A method of forming a reinforcing insulating layer at the joints of plastic insulated wires and cables. An embodiment of the invention will be described with reference to the drawings. Figure 1 is a longitudinal cross-section illustrating the present invention when a main heating part and an auxiliary heater are provided at the electric wire cable connection part.
A reinforcing insulating layer 3 is applied to the outside of the conductor connection portion 2 of the rubber or plastic insulated wire cables 1, 1' by wrapping rubber or plastic in the form of a tape or by casting using a mold. After that, the reinforcing insulating layer 3 is covered with the main heating part 6 so as to straddle the electric wire cables 1, 1' whose end portions of the anti-corrosion layers 4, 4' are removed to expose the insulating layers 5, 5'. The reinforcing insulating layer 3 is preferably pressurized by winding a vulcanized rubber tape while applying tension, or by applying pressure with a fluid, since the surface of the reinforcing insulating layer 3 becomes smooth.
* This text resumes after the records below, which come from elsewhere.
(** An algorithm that is no string ends in an exception: no key of the map, or none
    of the component's schema. *)
Definition use_ssh_entry (pe : pushed_endpoint) (alg_type : string) (m : list (string * algo_info)) (entry : pyval)
  : pyres (list (string * algo_info)) :=
  match entry with
  | VDict d =>
      match get_or d "algorithm" VNone with
      | VStr alg => if truthy_str (Some alg)
                    then Ok (use_algorithm pe (quantum_display alg) (get_or d "keysize" VNone) alg_type alg m) else Ok m
      | v => if truthy v then Raise (TypeError "algorithm is not a string") else Ok m
      end
  | _ => Ok m
  end.

Definition use_ssh_section (pe : pushed_endpoint) (ssh_data : pydict) (m : list (string * algo_info))
    (section : string * string) : pyres (list (string * algo_info)) :=
  match iterate (get_or ssh_data section.1 (VList [])) with
  | None => Raise (TypeError "object is not iterable")
  | Some entries => pfold (use_ssh_entry pe section.2) m entries
  end.

Definition use_ssh (pe : pushed_endpoint) (m : list (string * algo_info)) : pyres (list (string * algo_info)) :=
  let raw := er_text (pe_row pe) "ssh_audit_json" in
  if truthy_str raw then
    match loads (str_or_empty raw) with
    | None => Ok m
    | Some (VDict ssh_data) => pfold (use_ssh_section pe ssh_data) m SSH_TYPE
    | Some _ => Raise (AttributeError "get")
    end
  else Ok m.

(** A blob that does not parse, or is no dictionary, is skipped. *)
Definition use_blob (pe : pushed_endpoint) (m : list (string * algo_info)) (column : string)
  : pyres (list (string * algo_info)) :=
  let raw := er_text (pe_row pe) column in
  if truthy_str raw then
    match loads (str_or_empty raw) with
    | Some (VDict data) =>
        let first := get_or data "algorithm" VNone in
        match if truthy first then first else get_or data "alg" VNone with
        | VStr alg => if truthy_str (Some alg) then Ok (use_algorithm pe (quantum_display alg) VNone "signature" alg m) else Ok m
        | v => if truthy v then Raise (TypeError "algorithm is not a string") else Ok m
        end
    | _ => Ok m
    end
  else Ok m.

Definition use_row (m : list (string * algo_info)) (pe : pushed_endpoint) : pyres (list (string * algo_info)) :=
  let! m := use_ssh pe (use_tls_version pe (use_certificate pe m)) in
  pfold (use_blob pe) m ["jwt_scan_json"; "cloud_scan_json"].

(** The segment all sources share, if one only is named. *)
Definition shared_segment (segments : list (option string)) : option string :=
  match remove_dups (omap id segments) with [s] => Some s | _ => None end.

Definition cbom_component (entry : string * algo_info) : CbomComponent :=
  {| cb_algorithm := entry.1; cb_type := ai_type entry.2; cb_key_size := ai_key_size entry.2;
     cb_quantum_safety := ai_quantum_safety entry.2;
     cb_source_systems := sorted_strings (remove_dups (ai_sources entry.2));
     cb_segment := shared_segment (ai_segments entry.2) |}.

Definition derive_cbom (eps : list pushed_endpoint) : pyres (list CbomComponent) :=
  let! m := pfold use_row [] eps in
  Ok (map cbom_component (py_sorted (fun a b => str_leb a.1 b.1) m)).

(** ** Roadmap *)

Record RoadmapNode := {
  rn_id : string; rn_title : string; rn_timeframe : string; rn_why : string; rn_phase : string;
  rn_closure_state : option string; rn_slug : option string; rn_score_lift : option Z
}.

Record RoadmapData := { rd_nodes : list RoadmapNode; rd_edges : list (string * string) }.

Definition TIMEFRAMES : list (string * string) := [("NOW", "0-30 days"); ("NEXT", "31-90 days"); ("LATER", "90+ days")].

(** [{row.slug: row.state for row in rows if row.slug}] *)
Definition state_by_slug (d : view_db) (scan_run_id : string) : list (string * string) :=
  foldl (fun m i => if truthy_str (Some (it_slug i)) then aset (it_slug i) (it_state i) m else m) []
    (List.filter (fun i => str_eqb (it_scan i) scan_run_id) (vd_items d)).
When pressurizing using a fluid such as gas or oil, the main heating section 6 also serves as a pressurizing container by providing seal sections 7 at both ends of the main heating section 6. On the anti-corrosion layers 4 and 4' of the electric wires and cables 1 and 1' on both sides of the main heating section 6, there are heaters that control the temperature at a constant level using PTC characteristics (positive temperature coefficient of resistance). 8'. The auxiliary heaters 8 and 8' are long heaters with a conductive material whose volume resistivity increases rapidly at a certain temperature between two parallel conductors. above the required length (e.g.
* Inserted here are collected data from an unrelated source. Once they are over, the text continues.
(* ===== verification/Compare.v ===== *)
(** The comparison of two scans and the smaller read-only routes beside it: the drift
    of the hardware inventory ([dashboard/api/routes/hardware_drift.py]),
    [GET /compare] and a job's result summary ([dashboard/api/routes/scan.py]), and
    the phases a scan ran ([reports/coverage.py]).

    The events of equal instants that a query does not order come in table order. *)
From Stdlib Require Import ZArith QArith Lia Ascii.
From stdpp Require Import base tactics sets strings list pretty.
From S2P Require Import Prelude PyFloat PyStr PyVal Model Hardware HwDrift Scoring Evidence Findings Trends Sensors Jobs Dashboard ScanView ScanPage.

Local Open Scope Z_scope.
Local Open Scope quirk_scope.

(** * Hardware drift *)

Record HardwareDriftEventItem := {
  di_host : string; di_port : Z; di_type : string; di_old : option string; di_new : option string;
  di_direction : string; di_detected_at : option string; di_vendor : option string; di_model : option string;
  di_partial : bool
}.

Definition DRIFT_DIRECTIONS : list string := ["improved"; "worsened"; "neutral"].

(** [{(row.host, row.port): (row.vendor, row.model)}]; the addresses are distinct. *)
Definition build_device_lookup (d : view_db) : list (string * Z * (option string * option string)) :=
  map (fun dev => (hd_key dev, (hd_vendor dev, hd_model dev)))
    (latest_successful_hardware_devices (map dev_of (vd_devices d))).

Definition device_named (lookup : list (string * Z * (option string * option string))) (key : string * Z)
  : option string * option string :=
  match List.find (fun e => bool_decide (e.1 = key)) lookup with Some e => e.2 | None => (None, None) end.

Definition drift_direction (row : HardwareDriftEvent) : string :=
  if str_eqb (de_type row) "tier_crossing" then
    let raw := tier_direction (de_old row) (de_new row) in
    if str_in raw ["improved"; "worsened"] then raw else "neutral"
  else "neutral".

(** The schema refuses an event of no known type. *)
Definition serialize_drift_event (lookup : list (string * Z * (option string * option string)))
    (row : HardwareDriftEvent) : pyres HardwareDriftEventItem :=
  if str_in (de_type row) EVENT_TYPES then
    let '(vendor, model) := device_named lookup (de_host row, de_port row) in
    Ok {| di_host := de_host row; di_port := de_port row; di_type := de_type row; di_old := de_old row;
          di_new := de_new row; di_direction := drift_direction row;
          di_detected_at := stamp_utc_iso (Some (de_detected_at row)); di_vendor := vendor; di_model := model;
          di_partial := de_partial row |}
  else Raise (ValueError "event_type").

Definition serialize_events (d : view_db) (rows : list HardwareDriftEvent) : pyres (list HardwareDriftEventItem) :=
  ptraverse (serialize_drift_event (build_device_lookup d)) rows.

Record HardwareDriftResponse := {
  dr_has_prior_scan : bool; dr_latest_scan_at : option string; dr_latest : list HardwareDriftEventItem;
  dr_historical : list HardwareDriftEventItem; dr_truncated : bool
}.

(** [max(scanned_at)] of the successful rows. *)
Definition latest_probe (d : view_db) : option Z :=
  foldr max_opt None (map (fun v => hd_scanned_at (dev_of v))
                        (List.filter (fun v => succeeded (hv_row v)) (vd_devices d))).

Definition distinct_scans (d : view_db) : Z :=
  Z.of_nat (length (remove_dups (omap (fun v => hd_scanned_at (dev_of v)) (vd_devices d)))).

(** [ORDER BY host, port, event_type] *)
Definition event_leb (a b : HardwareDriftEvent) : bool :=
  if str_eqb (de_host a) (de_host b)
  then (de_port a <? de_port b) || ((de_port a =? de_port b) && str_leb (de_type a) (de_type b))
  else str_leb (de_host a) (de_host b).

Definition detected_desc (a b : HardwareDriftEvent) : bool := de_detected_at b <=? de_detected_at a.

(** [GET /hardware/drift]; [limit] is between 1 and 200. *)
Definition get_hardware_drift (d : view_db) (limit : nat) : pyres HardwareDriftResponse :=
  match latest_probe d with
  | None => Ok {| dr_has_prior_scan := false; dr_latest_scan_at := None; dr_latest := []; dr_historical := [];
                  dr_truncated := false |}
  | Some latest_ts =>
      let at_latest := py_sorted event_leb (List.filter (fun e => de_detected_at e =? latest_ts) (vd_drift d)) in
      let before := take (S limit) (py_sorted detected_desc (List.filter (fun e => de_detected_at e <? latest_ts) (vd_drift d))) in
      let! latest := serialize_events d at_latest in
      let! historical := serialize_events d (take limit before) in
      Ok {| dr_has_prior_scan := 2 <=? distinct_scans d; dr_latest_scan_at := stamp_utc_iso (Some latest_ts);
            dr_latest := latest; dr_historical := historical; dr_truncated := (limit <? length before)%nat |}
  end.

(** [GET /hardware/vendor-trends]: the newest [limit], and whether there are more. *)
Definition get_vendor_pqc_trends (events : list VendorPqcTrendEvent) (limit : nat) : list VendorPqcTrendEvent * bool :=
  let rows := take (S limit) (py_sorted later_vendor_event events) in
  (take limit rows, (limit <? length rows)%nat).

(** * Comparison *)

Record CompareFinding := { cp_host : string; cp_protocol : option string; cp_severity : string }.

Record CompareScanSummary := {
  cs_scan_id : string; cs_scanned_at : datetime; cs_score : option Z; cs_subscores : list (string * option Z);
  cs_rating : string; cs_cap_reason : option string
}.

Record CompareResponse := {
  cr_scan_a : CompareScanSummary; cr_scan_b : CompareScanSummary; cr_score_delta : option Z;
  cr_subscore_deltas : list (string * option Z); cr_added : list CompareFinding; cr_removed : list CompareFinding;
  cr_only_in_a : list string; cr_only_in_b : list string; cr_changed : list (string * string);
  cr_drift : list HardwareDriftEventItem
}.

(** [None] when either side was not assessed. *)
Definition delta (va vb : option Z) : option Z :=
  match va, vb with Some a, Some b => Some (a - b) | _, _ => None end.

Definition subscore_delta (sub_a sub_b : list (string * option Z)) (key : string) : option Z :=
  delta (mjoin (alookup key sub_a)) (mjoin (alookup key sub_b)).

Notation posture_key := (string * string * string)%type.

(** A row that failed ([scan_error] of some length) or has no severity has no key. *)
Definition posture_key_of (pe : pushed_endpoint) : option posture_key :=
  let ep := er_ep (pe_row pe) in
  if truthy_str (ep_scan_error ep) || negb (truthy_str (ep_severity ep)) then None
  else Some (ep_host ep, str_or_empty (ep_protocol ep), str_or_empty (ep_severity ep)).

Definition posture_keys (eps : list pushed_endpoint) : list posture_key := remove_dups (omap posture_key_of eps).

Definition posture_leb (a b : posture_key) : bool :=
  if str_eqb a.1.1 b.1.1 then
    if str_eqb a.1.2 b.1.2 then str_leb a.2 b.2 else str_leb a.1.2 b.1.2
  else str_leb a.1.1 b.1.1.

Definition key_to_finding (key : posture_key) : CompareFinding :=
  {| cp_host := key.1.1; cp_protocol := or_none (Some key.1.2); cp_severity := key.2 |}.

(** [sorted(a - b)] *)
Definition findings_only_in (keys_a keys_b : list posture_key) : list CompareFinding :=
  map key_to_finding (py_sorted posture_leb (List.filter (fun k => negb (bool_decide (k ∈ keys_b))) keys_a)).

(** The row a host stands for: its last one. *)
Definition row_of_host (eps : list pushed_endpoint) (host : string) : option CryptoEndpoint :=
  last (List.filter (fun ep => str_eqb (ep_host ep) host) (map (fun pe => er_ep (pe_row pe)) eps)).

Definition hosts_only_in (hosts_a hosts_b : list string) : list string :=
  List.filter (fun h => negb (str_in h hosts_b)) hosts_a.

Definition change_reasons (ea eb : CryptoEndpoint) : list string :=
  (if bool_decide (ep_tls_version ea = ep_tls_version eb) then [] else ["tls_version changed"])
  ++ (if bool_decide (ep_cipher_suite ea = ep_cipher_suite eb) then [] else ["cipher_suite changed"])
  ++ (if bool_decide (ep_cert_pubkey_alg ea = ep_cert_pubkey_alg eb) then [] else ["cert_pubkey_alg changed"]).

Definition changed_host (eps_a eps_b : list pushed_endpoint) (host : string) : option (string * string) :=
  match row_of_host eps_a host, row_of_host eps_b host with
  | Some ea, Some eb => match change_reasons ea eb with
                        | [] => None
                        | reasons => Some (host, str_join "; " reasons)
                        end
  | _, _ => None
  end.

(** [ORDER BY detected_at DESC, host] *)
Definition drift_leb (a b : HardwareDriftEvent) : bool :=
  (de_detected_at b <? de_detected_at a)
  || ((de_detected_at a =? de_detected_at b) && str_leb (de_host a) (de_host b)).

(** The events after B and up to A; advisory, empty when one cannot be shown. *)
Definition drift_between (d : view_db) (ts_a ts_b : Z) : list HardwareDriftEventItem :=
  match serialize_events d (py_sorted drift_leb
          (List.filter (fun e => (ts_b <? de_detected_at e) && (de_detected_at e <=? ts_a)) (vd_drift d))) with
  | Ok l => l
  | Raise _ => []
  end.

Section Compare.
Context (loads : string -> option pyval) (fromisoformat : string -> option datetime) (now : Z).

Definition summary_of (scan_id : string) (ts : datetime) (r : score_result) : CompareScanSummary :=
  {| cs_scan_id := scan_id; cs_scanned_at := ts; cs_score := r_score r; cs_subscores := subscores_of (r_subscores r);
     cs_rating := r_rating r; cs_cap_reason := r_rating_cap_reason r |}.

Definition compare_rows (d : view_db) (a b : string) (ts_a ts_b : datetime) (eps_a eps_b : list pushed_endpoint)
  : pyres CompareResponse :=
  let! sd_a := dashboard_score loads now eps_a None in
  let! sd_b := dashboard_score loads now eps_b None in
  let keys_a := posture_keys eps_a in
  let keys_b := posture_keys eps_b in
  let hosts_a := hosts_of eps_a in
  let hosts_b := hosts_of eps_b in
  Ok {| cr_scan_a := summary_of a ts_a sd_a; cr_scan_b := summary_of b ts_b sd_b;
        cr_score_delta := delta (r_score sd_a) (r_score sd_b);
        cr_subscore_deltas := map (fun k => (k, subscore_delta (r_subscores sd_a) (r_subscores sd_b) k)) SUBSCORES;
        cr_added := findings_only_in keys_a keys_b; cr_removed := findings_only_in keys_b keys_a;
        cr_only_in_a := hosts_only_in hosts_a hosts_b; cr_only_in_b := hosts_only_in hosts_b hosts_a;
        cr_changed := omap (changed_host eps_a eps_b) (List.filter (fun h => str_in h hosts_b) hosts_a);
        cr_drift := drift_between d (dt_wall ts_a) (dt_wall ts_b) |}.

(** [GET /compare] *)
Definition compare_scans (d : view_db) (a b : string) : route CompareResponse :=
  if str_eqb a b then Status 400
  else match fromisoformat a, fromisoformat b with
       | Some ts_a, Some ts_b =>
           match fetch_session_endpoints_by_id fromisoformat d a, fetch_session_endpoints_by_id fromisoformat d b with
           | [], _ | _, [] => Status 404
           | eps_a, eps_b => match compare_rows d a b ts_a ts_b eps_a eps_b with
                             | Ok r => Reply r
                             | Raise _ => Status 500
                             end
           end
       | _, _ => Status 400
       end.

(** [GET /jobs/{job_id}/result-summary] *)
Definition get_job_result_summary (d : view_db) (job_id : string) : route Z :=
  match List.find (fun j => str_eqb (sj_id (jv_row j)) job_id) (vd_jobs d) with
  | None => Status 404
  | Some j => match sj_started_at (jv_row j) with
              | None => Reply 0
              | Some started =>
                  Reply (Z.of_nat (length (List.filter (stamped_within started (default now (sj_completed_at (jv_row j))))
                                             (vd_endpoints d))))
              end
  end.
End Compare.

(** * Coverage *)

Record ScanPhaseRecord := {
  ph_scan : string; ph_name : string; ph_status : string; ph_reason : option string; ph_detail : option string;
  ph_duration : option Q
}.

Record coverage_phase := { cg_row : ScanPhaseRecord; cg_label : string }.
Record coverage := { cv_recorded : bool; cv_ran : Z; cv_skipped : Z; cv_phases : list coverage_phase }.

Definition not_recorded_payload : coverage := {| cv_recorded := false; cv_ran := 0; cv_skipped := 0; cv_phases := [] |}.

Definition PHASE_LABELS : list (string * string) :=
  [("ot_ics_supplemental", "OT/ICS"); ("tls_scanning", "TLS"); ("ssh_scanning", "SSH"); ("pqc_probe", "PQC Probe");
   ("jwt_scanning", "JWT"); ("container_scanning", "Container"); ("source_scanning", "Source Code");
   ("openapi_scanning", "OpenAPI"); ("fuzz_scanning", "Fuzzing"); ("aws_scanning", "AWS"); ("azure_scanning", "Azure");
   ("gcp_scanning", "GCP"); ("db_scanning", "Database"); ("s3_scanning", "S3"); ("blob_scanning", "Azure Blob");
   ("k8s_scanning", "Kubernetes"); ("dnssec_scanning", "DNSSEC"); ("saml_scanning", "SAML");
   ("kerberos_scanning", "Kerberos"); ("smime_scanning", "S/MIME"); ("adcs_scanning", "ADCS");
   ("codesign_scanning", "Code Signing"); ("vault_scanning", "Vault"); ("email_scanning", "Email");
   ("broker_scanning", "Broker")].

(** [str.title]: a letter is raised after a character that is none, and lowered after one. *)
Fixpoint title_from (after_letter : bool) (s : string) : string :=
  match s with
  | EmptyString => EmptyString
  | String c s' => String (if after_letter then ascii_lower c else ascii_upper c)
                     (title_from (is_upper c || is_lower c) s')
  end.

Definition label_for (phase_name : string) : string :=
  default (title_from false (replace "_" " " phase_name)) (alookup phase_name PHASE_LABELS).

Definition count_status (status : string) (rows : list ScanPhaseRecord) : Z :=
  Z.of_nat (length (List.filter (fun r => str_eqb (ph_status r) status) rows)).

Definition coverage_of (rows : list ScanPhaseRecord) : coverage :=
  match rows with
  | [] => not_recorded_payload
  | _ => {| cv_recorded := true; cv_ran := count_status "ran" rows; cv_skipped := count_status "skipped" rows;
            cv_phases := map (fun r => {| cg_row := r; cg_label := label_for (ph_name r) |}) rows |}
  end.

(** The table may be out of reach ([None]). *)
Definition load_scan_coverage (table : option (list ScanPhaseRecord)) (scan_run_id : option string) : coverage :=
  match table with
  | Some rows =>
      if truthy_str scan_run_id
      then coverage_of (py_sorted (fun a b => str_leb (ph_name a) (ph_name b))
                          (List.filter (fun r => bool_decide (Some (ph_scan r) = scan_run_id)) rows))
      else not_recorded_payload
  | None => not_recorded_payload
  end.

Definition format_skip_note (reason detail : option string) : string :=
  "Not assessed — skipped: " +:+ default "None" reason
  +:+ (if truthy_str detail then " (" +:+ str_or_empty detail +:+ ")" else EmptyString).

Definition get_phase_entry (c : coverage) (phase_name : string) : option coverage_phase :=
  if cv_recorded c then List.find (fun e => str_eqb (ph_name (cg_row e)) phase_name) (cv_phases c) else None.

(** [GET /jobs/{job_id}/coverage] *)
Definition get_job_coverage (d : view_db) (table : option (list ScanPhaseRecord)) (job_id : string) : route coverage :=
  match List.find (fun j => str_eqb (sj_id (jv_row j)) job_id) (vd_jobs d) with
  | None => Status 404
  | Some j => Reply (load_scan_coverage table (sj_scan_run_id (jv_row j)))
  end.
Wrap it in a spiral to a length of 50 to 100 cm. The main heating section 6 and the auxiliary heaters 8, 8' provided as described above provide the reinforcing insulation layer 3, the electric wire cable 1,
When 1' is heated, the reinforcing insulating layer 3 is crosslinked and integrated, and the reinforcing insulating layer 3 and the insulating layers 5, 5' of the electric wire cable are integrated. In the present invention, the PTC characteristic refers to a characteristic in which the volume resistivity increases rapidly at a certain temperature, as shown in FIG. 2, and examples of conductive materials having such characteristics include polyethylene, Materials used include ethylene vinyl acetate copolymer, ethylene acrylic copolymer, etc., mixed with conductive substances such as carbon black to impart conductivity.
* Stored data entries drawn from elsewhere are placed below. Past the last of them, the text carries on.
Lemma use_algorithm_uses pe qs size kind alg m :
  qs = quantum_display alg \/ (kind = "protocol" /\ qs = "Unknown") ->
  uses pe m (use_algorithm pe qs size kind alg m).
Proof.
  intros Hqs. unfold use_algorithm. constructor.
  - intros [Hnd Hok]. split; [by apply aset_keys_nodup|]. intros alg' info. rewrite alookup_aset.
    case_decide as E; [|by auto]. intros [= <-]. subst alg'. split; [by intros [_ ?]%app_nil|].
    unfold well_labelled. simpl. destruct (alookup alg m) as [info|] eqn:El; simpl; [|done]. exact (proj2 (Hok _ _ El)).
  - intros alg' s (info & Hl & Hs). unfold lists_source. rewrite alookup_aset. case_decide as E; [|eauto].
    subst alg'. rewrite Hl. eexists. split; [done|]. simpl. apply elem_of_app. by left.
  - intros alg' s (info & Hl & Hs). rewrite alookup_aset in Hl. case_decide as E; [|left; by exists info].
    injection Hl as <-. subst alg'. simpl in Hs. apply elem_of_app in Hs as [Hs|Hs].
    + left. destruct (alookup alg m) as [info|] eqn:El; simpl in Hs; [by exists info|by apply elem_of_nil in Hs].
    + right. by apply list_elem_of_singleton in Hs.
Qed.

Lemma use_algorithm_lists pe qs size kind alg m : lists_source (use_algorithm pe qs size kind alg m) alg (source_of pe).
Proof.
  unfold lists_source, use_algorithm. rewrite alookup_aset_eq. eexists. split; [done|]. apply elem_of_app. right. by left.
Qed.

Lemma use_certificate_uses pe m : uses pe m (use_certificate pe m).
Proof. unfold use_certificate. destruct (truthy_str _); [|apply uses_refl]. apply use_algorithm_uses. by left. Qed.

Lemma use_tls_version_uses pe m : uses pe m (use_tls_version pe m).
Proof. unfold use_tls_version. destruct (truthy_str _); [|apply uses_refl]. apply use_algorithm_uses. by right. Qed.

Section Cbom.
Context (loads : string -> option pyval).

Lemma use_ssh_entry_uses pe kind m x m' : use_ssh_entry pe kind m x = Ok m' -> uses pe m m'.
Proof.
  unfold use_ssh_entry. destruct x as [| | | | | |e]; try (intros [= <-]; apply uses_refl).
  destruct (get_or e "algorithm" VNone) as [| | | |alg| |]; try (destruct (truthy _)); try done;
    try (intros [= <-]; apply uses_refl).
  destruct (truthy_str _); intros [= <-]; [apply use_algorithm_uses; by left|apply uses_refl].
Qed.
Electrical resistance increases dramatically in the range of 40°C to 100°C. When this conductive material is placed between the electrodes and energized,
The material rises to a temperature where its volume resistivity suddenly changes, and at that temperature it becomes a heater controlled by the material itself. The auxiliary heater used in this invention utilizes this characteristic. This invention uses an auxiliary heater to heat the electric wire cable on both sides of the hand heating section, so the heat radiation from the conductor during heating molding of the reinforcing insulating layer can be suppressed without damaging the anti-corrosion layer of the electric wire cable. . Therefore, the heating time can be shortened, and when fluid is pressurized, the pressurizing and heating device can be made smaller. In addition, the auxiliary heater only needs to be wrapped around the anticorrosion layer of the electric wire cable, and does not require much space, so it is excellent in workability on site. The reason why a heater with PTC characteristics is used as the auxiliary heater is that the temperature can be controlled uniformly over the entire length of the heating section, and there is no risk of damaging the anti-corrosion layer made of PVC, polyethylene, etc. If a normal electric heater is used, a separate temperature controller is required, and depending on the temperature detection method, the temperature may locally rise and damage the corrosion protection layer. As explained above, the connection of rubber and plastic cables according to the present invention can shorten the heating time and has excellent workability. In order to see the effect of this invention, a conductor cross section of 1000
Using a vinyl sheathed cable with cross-linked polyethylene insulation and insulation thickness of 20 mm, a reinforced insulating layer of polyethylene containing a cross-linking agent was cast to a thickness of 25 mm , and heated using various methods shown in the table. The auxiliary heater used in Examples 1 to 3 was connected between two parallel conductors.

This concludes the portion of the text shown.